* **Problem statement**: Your task is to repeat exactly the lines below between the line holding "From S2P Require Import Prelude Types." and the line holding "let max := if", inclusive, and only those.

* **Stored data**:

(* ===== verification/SyncSpec.v ===== *)
(** * What a broker has after [SyncFromPeers]

    The peer goes on while its pages are read: messages arrive, expire and are evicted between any two of them. [served] says which
    answers come from a peer that runs [snapshot] of broker.go on its cache; the theorem follows every such history. *)
From S2P Require Import Prelude Programs GoHeap Dll Types Config Metrics GoIO Urls Wire Cache CacheIndex CacheExpiry CacheInv CacheExpire CacheSpec CacheOrder Pending StreamCursor Services Publish Handlers RepairSpec Sync.
From Stdlib Require Import Sorting.Sorted.
#[local] Open Scope Z_scope.

(** ** Readers and longer inputs *)
Definition extends {A} (rd : Reader A) : Prop := forall l a r k, rd l = inr (a, r) -> rd (l ++ k) = inr (a, r ++ k).
Lemma extends_ret {A} (a : A) : extends (rret a).
Proof. by intros l b r k [= -> ->]. Qed.
Lemma extends_full n : extends (readFull n).
Proof. intros l a r k E. apply readFull_inr in E as [Hl ->]. rewrite <- app_assoc. by apply readFull_app. Qed.
Lemma extends_bind {A B} (m : Reader A) (f : A -> Reader B) : extends m -> (forall a, extends (f a)) -> extends (rbind m f).
Proof. intros Hm Hf l b r k E. apply rbind_inr in E as (a & l' & E1 & E2). rewrite (rbind_eq _ _ _ a (l' ++ k)) by by apply Hm. by apply Hf. Qed.
Lemma extends_guard {A} bad e (m : Reader A) : extends m -> extends (rguard bad e m).
Proof. intros Hm l a r k E. destruct bad; [done|]. by apply Hm. Qed.
Lemma extends_times {A} n (m : Reader A) : extends m -> extends (rtimes n m).
Proof. intros Hm. induction n as [|n IH]; cbn [rtimes]; [apply extends_ret|]. apply extends_bind; [done|]. intros a. apply extends_bind; [done|]. intros l. apply extends_ret. Qed.
Lemma extends_string n : extends (readPeerString n).
Proof. unfold readPeerString. apply extends_bind; [apply extends_full|]. intros size. cbv zeta. apply extends_guard, extends_bind; [apply extends_full|]. intros v. apply extends_ret. Qed.
Lemma extends_headers n : forall hb h, extends (readHeaders n hb h).
Proof. induction n as [|n IH]; intros hb h; cbn [readHeaders]; [apply extends_ret|]. do 2 (apply extends_bind; [apply extends_string|]; intros ?). cbv zeta. by apply extends_guard. Qed.
Lemma extends_message maxMessage : extends (readMessage maxMessage).
Proof.
  unfold readMessage. do 4 (apply extends_bind; [apply extends_string|]; intros ?). apply extends_bind; [apply extends_full|]. intros ?. cbv zeta. apply extends_guard.
  apply extends_bind; [apply extends_headers|]. intros ?. apply extends_bind; [apply extends_full|]. intros ?. apply extends_ret.
Qed.
Lemma extends_batch maxMessage : extends (readPeerBatch maxMessage).
Proof. unfold readPeerBatch, readBatchOf. apply extends_bind; [apply extends_full|]. intros ?. cbv zeta. apply extends_guard, extends_times, extends_message. Qed.

(** What is read of a body that is cut is what the whole body holds. *)
Lemma limited_batch `{MapRange} maxMessage messages n l r : batchOk maxMessage messages -> readPeerBatch maxMessage (limitReader n (writePeerBatch false messages []).1) = inr (l, r) -> l = wireOf <$> messages.
Proof.
  intros Ok E. assert (Ew : (writePeerBatch false messages []).1 = encBatch encMessage messages).
  { unfold writePeerBatch. rewrite (badBatchSize_ok _ _ Ok). assert (Ha : emits (wwrite (beBytes 4 (llen messages)) ;>> weach messages writeMessage) (encBatch encMessage messages)).
    { apply (emits_batch _ _ maxMessage); [done|]. intros m Hm. apply (emits_message_gen writePeerString maxMessage); [apply emits_writePeerString|done]. }
    by rewrite Ha. }
  assert (Hd : readPeerBatch maxMessage (encBatch encMessage messages) = inr (wireOf <$> messages, [])).
  { rewrite <- (app_nil_r (encBatch _ _)). apply (decodes_batch _ _ _ maxMessage); [done|]. intros m. apply decodes_message. }
  rewrite Ew in E. set (body := encBatch encMessage messages) in *. unfold limitReader in E. destruct (bool_decide (llen body <= n)); [rewrite Hd in E; by injection E as -> _|].
  apply (extends_batch maxMessage _ _ _ (drop (Z.to_nat n) body)) in E. rewrite take_drop, Hd in E. by injection E as -> _.
Qed.

(** ** The peer's side *)
Definition recordsResponse X (e : service X) : X -> list response -> list response :=
  match e in service X return X -> list response -> list response with sRespond r => fun _ d => d ++ [r] | _ => fun _ d => d end.
Definition pageIs (page : list Message * string * bool) X (e : service X) (_ : list response) : X -> Prop :=
  match e in service X return X -> Prop with sPage _ _ => fun x => x = page | _ => fun _ => True end.
Definition headerOf (name : string) (l : list (string * string)) : string := default "" (snd <$> List.find (fun p => bool_decide (p.1 = name)) l).
Definition answerOf (rs : response) (a : peerAnswer) : Prop :=
  pa_status a = rs_status rs /\ pa_version a = headerOf "Spruce-Peer-Version" (rs_headers rs) /\ pa_cursor a = headerOf "Spruce-Next-Cursor" (rs_headers rs) /\
  match rs_body rs with wireBody bytes => pa_body a = bytes | _ => True end.

Section Spec.
Context `{MapRange} `{SyncJSON} (cfg peerCfg : Config) (urls : list string) (frontierLimit : Z) (i : nat).

(** The peer runs [snapshot] for this cursor, its cache answers the page. *)
Definition responds (cursor : string) (page : list Message * string * bool) (a : peerAnswer) : Prop :=
  exists r tr rs, hr_query r "after" = cursor /\ hr_header r "Spruce-Peer-Version" = "2" /\
    execution recordsResponse (pageIs page) (Handlers.snapshot peerCfg r) [] tr tt /\ rs ∈ afterAll recordsResponse tr [] /\ answerOf rs a.

(** What a right answer says of the page. *)
Definition tells (page : list Message * string * bool) (a : peerAnswer) : Prop :=
  (pa_status a = 204 -> page.2 = true /\ page.1.1 = []) /\
  (pa_status a = 200 -> page.2 = true /\ page.1.1 <> [] /\ pa_version a = "2" /\ pa_cursor a = page.1.2 /\ pa_body a = (writePeerBatch false page.1.1 []).1).
Lemma responds_tells cursor page a : responds cursor page a -> tells page a.
Proof.
  intros (r & tr & rs & _ & Hv & Hex & Hrs & Ha). destruct page as [[messages next] valid].
  assert (Ho : obeys (fun _ _ _ => True) recordsResponse (pageIs (messages, next, valid)) (Handlers.snapshot peerCfg r) [] (fun _ d => Forall (fun rs => forall a, answerOf rs a -> tells (messages, next, valid) a) d)).
  { assert (Hone : forall rs, (forall a, answerOf rs a -> tells (messages, next, valid) a) -> forall d : list response, d = [] -> Forall (fun rs => forall a, answerOf rs a -> tells (messages, next, valid) a) (d ++ [rs])) by (intros rs0 G0 d ->; by apply Forall_singleton).
    assert (Hbad : forall st code h, st <> 204 -> st <> 200 -> forall a, answerOf (mkResponse st h (errorBody code)) a -> tells (messages, next, valid) a) by (intros st code h N1 N2 a0 (E & _); cbn in E; split; intros ?; congruence).
    assert (Hdenied : obeys (fun _ _ _ => True) recordsResponse (pageIs (messages, next, valid)) (problem 401 "invalid_peer") [] (fun _ d => Forall (fun rs => forall a, answerOf rs a -> tells (messages, next, valid) a) d)).
    { split; [done|]. intros [] _. apply (Hone (problemResponse 401 "invalid_peer" [])); [|done]. by apply Hbad. }
    unfold Handlers.snapshot, forPeer, peerAllowed. destruct (_ || _); [split; [done|intros [] _; exact Hdenied]|]. destruct (bool_decide _); cbn [negb pbind Programs.call]; [|split; [done|intros [] _; exact Hdenied]].
    split; [done|]. intros x ->. cbn [pbind]. destruct valid; cbn [negb]; [|split; [done|intros [] _; apply (Hone (problemResponse 409 "snapshot_cursor_expired" [])); [by apply Hbad|done]]].
    destruct (bool_decide_reflect (messages = [])) as [->|Hne].
    - split; [done|]. intros [] _. apply (Hone (mkResponse 204 [] noBody)); [|done]. intros a0 (E & _). cbn in E. split; [done|]. intros ?. congruence.
    - rewrite Hv. rewrite bool_decide_true by done. split; [done|]. intros [] _. apply Hone; [|done]. intros a0 (E & E2 & E3 & E4). cbn in *. split; [intros ?; congruence|]. done. }
  destruct (obeys_sound _ _ _ _ _ _ _ Hex _ Ho) as [_ Hall]. rewrite Forall_forall in Hall. by apply (Hall rs Hrs).
Qed.

(** The cache of the peer, and the message that the cursor it gave out last names: its ID and its ordinal. *)
Record side := mkSide { sd_cache : cache; sd_cursor : option (string * Z) }.

(** What is asked of the peer besides its code: every message that it holds is within the limits of the wire format (a content type of more than 8180 bytes is
    not), and as long as a cursor is in use its ID is not cached again for a new publication (an idempotent publication that is made again after it has
    expired or been evicted has the same ID). *)
Record sideOK (s : side) : Prop := {
  sk_cache : cacheOK (sd_cache s);
  sk_order : ordered (sd_cache s);
  sk_wire : forall r m, r ∈ cached (sd_cache s) -> c_mstore (sd_cache s) !! r = Some m -> wireOk (cfg_MaxMessage cfg) m;
  sk_cursor : forall r m o, r ∈ cached (sd_cache s) -> c_mstore (sd_cache s) !! r = Some m -> sd_cursor s = Some (m_ID m, o) -> m_repairOrdinal m = o;
}.
Definition moves (s s' : side) : Prop := cacheStep (sd_cache s) (sd_cache s') /\ sd_cursor s' = sd_cursor s /\ sideOK s'.
(* ===== verification/Dedupe.v ===== *)
(** * The consumer's duplicate filter

    pkg/spruce/client.go, [Deduper]: a table of recently seen message identifiers that forgets
    an identifier after a time to live and keeps at most [max] recordings.  [Seen] is the code's
    map with its queue of recordings; [refSeen] is what it promises, a search of the last [max]
    recordings.  A [time.Time] is its nanosecond count. *)
From stdpp Require Import sorting.
From S2P Require Import Prelude Types.
#[local] Open Scope Z_scope.

(** [type dedupeEntry struct] *)
Record dedupeEntry := mkDedupeEntry {
  de_id : string;
  de_until : Z;
}.
#[export] Instance dedupeEntry_eq_dec : EqDecision dedupeEntry.
Proof. solve_decision. Defined.

(** [type Deduper struct]; the mutex makes every call of [Seen] one step. *)
Record Deduper := mkDeduper {
  dd_ttl : Z;
  dd_max : Z;
  dd_seen : gmap string Z;
  dd_order : list dedupeEntry;
}.

Definition NewDeduper (max ttl : Z) : Deduper :=
  let max := if max <=? 0 then 65536 else max in
  let ttl := if ttl <=? 0 then 5 * Minute else ttl in
  mkDeduper ttl max ∅ [].

(** [for len(d.order) > d.max { ... }]; [None] is the index out of range of an empty queue. *)
Fixpoint evictOldest (max : Z) (order : list dedupeEntry) (seen : gmap string Z) : option (list dedupeEntry * gmap string Z) :=
  if max <? llen order then
    match order with
    | [] => None
    | old :: order' =>
      evictOldest max order' (if bool_decide (seen !! de_id old = Some (de_until old)) then delete (de_id old) seen else seen)
    end
  else Some (order, seen).

(** [Seen] at the instant [now]. *)
Definition Seen (d : Deduper) (id : string) (now : Z) : option (bool * Deduper) :=
  if match dd_seen d !! id with Some until => now <? until | None => false end then Some (true, d)
  else
    let until := now + dd_ttl d in
    match evictOldest (dd_max d) (dd_order d ++ [mkDedupeEntry id until]) (<[id := until]> (dd_seen d)) with
    | Some (order, seen) => Some (false, mkDeduper (dd_ttl d) (dd_max d) seen order)
    | None => None
    end.

(** Successive calls and their answers. *)
Fixpoint seenAll (d : Deduper) (calls : list (string * Z)) : option (list bool * Deduper) :=
  match calls with
  | [] => Some ([], d)
  | (id, now) :: calls =>
    match Seen d id now with
    | Some (b, d) => match seenAll d calls with Some (bs, d) => Some (b :: bs, d) | None => None end
    | None => None
    end
  end.

(** ** What a [Deduper] promises *)

(** The recordings in force: the last [max] of [recorded]. *)
Definition lastn (max : Z) (recorded : list dedupeEntry) : list dedupeEntry := drop (length recorded - Z.to_nat max) recorded.

Definition remembered (recent : list dedupeEntry) (id : string) (now : Z) : bool :=
  existsb (fun e => bool_decide (de_id e = id) && (now <? de_until e)) recent.

(** The reference: every recording ever made, and a search of the last [max] of them. *)
Definition refSeen (max ttl : Z) (recorded : list dedupeEntry) (id : string) (now : Z) : bool * list dedupeEntry :=
  if remembered (lastn max recorded) id now then (true, recorded)
  else (false, recorded ++ [mkDedupeEntry id (now + ttl)]).

Fixpoint refAll (max ttl : Z) (recorded : list dedupeEntry) (calls : list (string * Z)) : list bool * list dedupeEntry :=
  match calls with
  | [] => ([], recorded)
  | (id, now) :: calls =>
    let '(b, recorded) := refSeen max ttl recorded id now in
    let '(bs, recorded) := refAll max ttl recorded calls in (b :: bs, recorded)
  end.

(** ** The invariant *)

(** The latest recording of an identifier. *)
Fixpoint latest (order : list dedupeEntry) (id : string) : option Z :=
  match order with
  | [] => None
  | e :: order =>
    match latest order id with
    | Some u => Some u
    | None => if bool_decide (de_id e = id) then Some (de_until e) else None
    end
  end.

(** A later recording of an identifier expires later. *)
Definition renewed (e e' : dedupeEntry) : Prop := de_id e = de_id e' -> de_until e < de_until e'.

Record table_is (order : list dedupeEntry) (seen : gmap string Z) : Prop := {
  ti_seen : forall id, seen !! id = latest order id;
  ti_sorted : StronglySorted renewed order;
}.

Lemma latest_elem order id u : latest order id = Some u -> mkDedupeEntry id u ∈ order.
Proof.
  revert u. induction order as [|[i v] order IH]; intros u; cbn; [done|].
  destruct (latest order id) as [w|] eqn:E.
  - intros [= ->]. right. by apply IH.
  - destruct (bool_decide_reflect (i = id)) as [->|]; [|done]. intros [= ->]. left.
Qed.

Lemma latest_snoc order e id :
  latest (order ++ [e]) id = if bool_decide (de_id e = id) then Some (de_until e) else latest order id.
Proof.
  induction order as [|f order IH]; cbn.
  - done.
  - rewrite IH. by destruct (bool_decide (de_id e = id)).
Qed.

(** The latest recording of an identifier is the longest-lived one. *)
Lemma latest_max order e : StronglySorted renewed order -> e ∈ order ->
  exists u, latest order (de_id e) = Some u /\ de_until e <= u.
Proof.
  induction order as [|f order IH]; intros Hs He; [by apply elem_of_nil in He|].
  apply StronglySorted_inv in Hs as [Hs Hf]. cbn. apply elem_of_cons in He as [->|He].
  - destruct (latest order (de_id f)) as [u|] eqn:E.
    + exists u. split; [done|]. apply latest_elem in E. rewrite Forall_forall in Hf. specialize (Hf _ E eq_refl). cbn in Hf. lia.
    + rewrite bool_decide_true by done. exists (de_until f). split; [done|lia].
  - destruct (IH Hs He) as (u & -> & Hu). eauto.
Qed.

(** The table answers as a search of the queue does. *)
Lemma table_remembered order seen id now : table_is order seen ->
  match seen !! id with Some until => now <? until | None => false end = remembered order id now.
Proof.
  intros [Hseen Hs]. rewrite Hseen. unfold remembered. apply eq_true_iff_eq. rewrite existsb_exists. split.
  - destruct (latest order id) as [u|] eqn:E; [|done]. intros Hu. exists (mkDedupeEntry id u).
    split; [by apply list_elem_of_In, latest_elem|]. cbn. by rewrite bool_decide_true.
  - intros (e & He%list_elem_of_In & [Hid Hu]%andb_prop). apply bool_decide_eq_true in Hid. subst id.
    destruct (latest_max _ _ Hs He) as (u & -> & Hle). lia.
Qed.

Lemma table_add order seen id until now : table_is order seen -> now < until -> remembered order id now = false ->
  table_is (order ++ [mkDedupeEntry id until]) (<[id := until]> seen).
Proof.
  intros [Hseen Hs] Hlt Hno. split.
  - intros i. rewrite latest_snoc. cbn. destruct (bool_decide_reflect (id = i)) as [->|Hne].
    + by rewrite lookup_insert_eq.
    + by rewrite lookup_insert_ne.
  - apply StronglySorted_app_2; [|done|repeat constructor].
    intros e e' He ->%list_elem_of_singleton Hid. cbn in *.
    destruct (Z.ltb_spec now (de_until e)) as [Hold|]; [|lia]. exfalso.
    assert (remembered order id now = true); [|congruence]. unfold remembered. apply existsb_exists.
    exists e. split; [by apply list_elem_of_In|]. rewrite bool_decide_true by done. cbn. lia.
Qed.

Lemma table_drop old order seen : table_is (old :: order) seen ->
  table_is order (if bool_decide (seen !! de_id old = Some (de_until old)) then delete (de_id old) seen else seen).
Proof.
  intros [Hseen [Hs Hold]%StronglySorted_inv]. split; [|done]. intros id.
  assert (E : seen !! id = latest (old :: order) id) by apply Hseen. pose proof (Hseen (de_id old)) as Eo. cbn in E, Eo.
  rewrite (bool_decide_true (de_id old = de_id old)) in Eo by done.
  destruct (latest order (de_id old)) as [u|] eqn:El.
  - assert (de_until old < u). { apply latest_elem in El. rewrite Forall_forall in Hold. by apply (Hold _ El). }
    rewrite bool_decide_false by (rewrite Eo; intros [= ->]; lia). rewrite E.
    destruct (latest order id) eqn:Ei; [done|]. destruct (bool_decide_reflect (de_id old = id)) as [<-|]; [congruence|done].
  - rewrite bool_decide_true by done. destruct (decide (id = de_id old)) as [->|Hne].
    + by rewrite lookup_delete_eq.
    + rewrite lookup_delete_ne by done. rewrite E. destruct (latest order id); [done|]. by rewrite bool_decide_false.
Qed.

Lemma evictOldest_spec max order seen : 0 <= max -> table_is order seen ->
  exists seen', evictOldest max order seen = Some (lastn max order, seen') /\ table_is (lastn max order) seen'.
Proof.
  intros Hmax. revert seen. induction order as [|old order IH]; intros seen Ht; cbn [evictOldest].
  - destruct (Z.ltb_spec max (llen (@nil dedupeEntry))) as [H|_]; [change (llen []) with 0 in H; lia|].
    exists seen. by unfold lastn.
  - rewrite llen_cons. destruct (Z.ltb_spec max (1 + llen order)) as [Hlt|Hge].
    + destruct (IH _ (table_drop _ _ _ Ht)) as (seen' & E & Ht'). unfold lastn in *. cbn [length].
      replace (S (length order) - Z.to_nat max)%nat with (S (length order - Z.to_nat max))%nat by (unfold llen in Hlt; lia).
      exists seen'. done.
    + exists seen. unfold lastn. cbn [length].
      replace (S (length order) - Z.to_nat max)%nat with 0%nat by (unfold llen in Hge; lia). done.
Qed.

(** ** The refinement *)
Lemma lastn_snoc max l e : 0 < max -> lastn max (lastn max l ++ [e]) = lastn max (l ++ [e]).
Proof.
  intros Hmax. unfold lastn. rewrite !length_app, length_drop. cbn [length].
  destruct (decide (length l <= Z.to_nat max)%nat) as [Hle|Hgt].
  - replace (length l - Z.to_nat max)%nat with 0%nat by lia. rewrite drop_0. f_equal. lia.
  - rewrite (drop_app_le l) by lia. rewrite drop_app_le by (rewrite length_drop; lia). rewrite drop_drop. do 2 f_equal. lia.
Qed.

(** A [Deduper] that holds the recordings [recorded]. *)
Record holds (d : Deduper) (max ttl : Z) (recorded : list dedupeEntry) : Prop := {
  ho_max : dd_max d = max;
  ho_ttl : dd_ttl d = ttl;
  ho_order : dd_order d = lastn max recorded;
  ho_table : table_is (dd_order d) (dd_seen d);
}.

Lemma Seen_spec d max ttl recorded id now : 0 < max -> 0 < ttl -> holds d max ttl recorded ->
  exists d', Seen d id now = Some ((refSeen max ttl recorded id now).1, d') /\
    holds d' max ttl (refSeen max ttl recorded id now).2.
Proof.
  intros Hmax Httl [Em Et Eo Ht]. unfold Seen, refSeen. rewrite (table_remembered _ _ _ _ Ht), <- Eo.
  destruct (remembered (dd_order d) id now) eqn:Er; [by exists d|].
  assert (Ha := table_add _ _ id (now + dd_ttl d) now Ht ltac:(lia) Er).
  destruct (evictOldest_spec (dd_max d) _ _ ltac:(lia) Ha) as (seen' & E & Ht').
  rewrite E. eexists. split; [done|]. split; cbn; try done. rewrite Em, Et, Eo. by apply lastn_snoc.
Qed.

Lemma seenAll_spec d max ttl recorded calls : 0 < max -> 0 < ttl -> holds d max ttl recorded ->
  exists d', seenAll d calls = Some ((refAll max ttl recorded calls).1, d') /\ holds d' max ttl (refAll max ttl recorded calls).2.
Proof.
  intros Hmax Httl. revert d recorded. induction calls as [|[id now] calls IH]; intros d recorded Hd; cbn.
  - by exists d.
  - destruct (Seen_spec d max ttl recorded id now Hmax Httl Hd) as (d' & -> & Hd').
    destruct (refSeen max ttl recorded id now) as [b rec'] eqn:Er. cbn in *.
    destruct (IH _ _ Hd') as (d'' & -> & Hd''). destruct (refAll max ttl rec' calls) as [bs rec'']. by exists d''.
Qed.

Lemma lastn_length max l : 0 <= max -> llen (lastn max l) <= max.
Proof. intros H. unfold lastn, llen. rewrite length_drop. lia. Qed.

Lemma size_list_to_set_le (l : list string) : (size (list_to_set l : gset string) <= length l)%nat.
Proof.
  induction l as [|x l IH]; cbn; [by rewrite size_empty|]. pose proof (size_union_alt {[x]} (list_to_set l : gset string)) as E.
  rewrite E, size_singleton. pose proof (subseteq_size (C := gset string) (list_to_set l ∖ {[x]}) (list_to_set l) ltac:(set_solver)). lia.
Qed.

Lemma table_size order seen : table_is order seen -> mlen seen <= llen order.
Proof.
  intros [Hseen _]. unfold mlen, llen. apply inj_le.
  rewrite <- (size_dom (D := gset string) seen), <- (length_fmap de_id order).
  trans (size (list_to_set (de_id <$> order) : gset string)); [|apply size_list_to_set_le].
  apply subseteq_size. intros id (u & Hu)%elem_of_dom. rewrite Hseen in Hu. apply elem_of_list_to_set.
  apply latest_elem in Hu. apply (list_elem_of_fmap_2' _ _ _ _ Hu). done.
Qed.

(** C40: the duplicate filter is equivalent to a search of the last recordings.  Whatever calls
    [Seen] gets, at whatever instants (the clock may even go back), it never panics and answers
    exactly as the reference, which keeps every recording and looks for the identifier among the
    last [max] of them that have not expired; the defaults 65536 and five minutes stand in for
    sizes that are not positive, and neither the table nor the queue outgrows [max]. *)
Theorem deduper_equiv max ttl calls :
  let m := if max <=? 0 then 65536 else max in
  let t := if ttl <=? 0 then 5 * Minute else ttl in
  exists d, seenAll (NewDeduper max ttl) calls = Some ((refAll m t [] calls).1, d) /\
    dd_order d = lastn m (refAll m t [] calls).2 /\ mlen (dd_seen d) <= llen (dd_order d) <= m.
Proof.
  intros m t.
  assert (Hm : 0 < m) by (unfold m; destruct (Z.leb_spec max 0); lia).
  assert (Ht : 0 < t) by (unfold t, Minute; destruct (Z.leb_spec ttl 0); lia).
  destruct (seenAll_spec (NewDeduper max ttl) m t [] calls Hm Ht) as (d & E & [_ _ Eo Hd]).
  - split; cbn; try done. split; [done|constructor].
  - exists d. split; [done|]. split; [done|]. split; [by apply table_size|]. rewrite Eo. apply lastn_length. lia.
Qed.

* **Solution to this problem**:
From S2P Require Import Prelude Types.
#[local] Open Scope Z_scope.

(** [type dedupeEntry struct] *)
Record dedupeEntry := mkDedupeEntry {
  de_id : string;
  de_until : Z;
}.
#[export] Instance dedupeEntry_eq_dec : EqDecision dedupeEntry.
Proof. solve_decision. Defined.

(** [type Deduper struct]; the mutex makes every call of [Seen] one step. *)
Record Deduper := mkDeduper {
  dd_ttl : Z;
  dd_max : Z;
  dd_seen : gmap string Z;
  dd_order : list dedupeEntry;
}.

Definition NewDeduper (max ttl : Z) : Deduper :=
  let max := if max <=? 0 then 65536 else max in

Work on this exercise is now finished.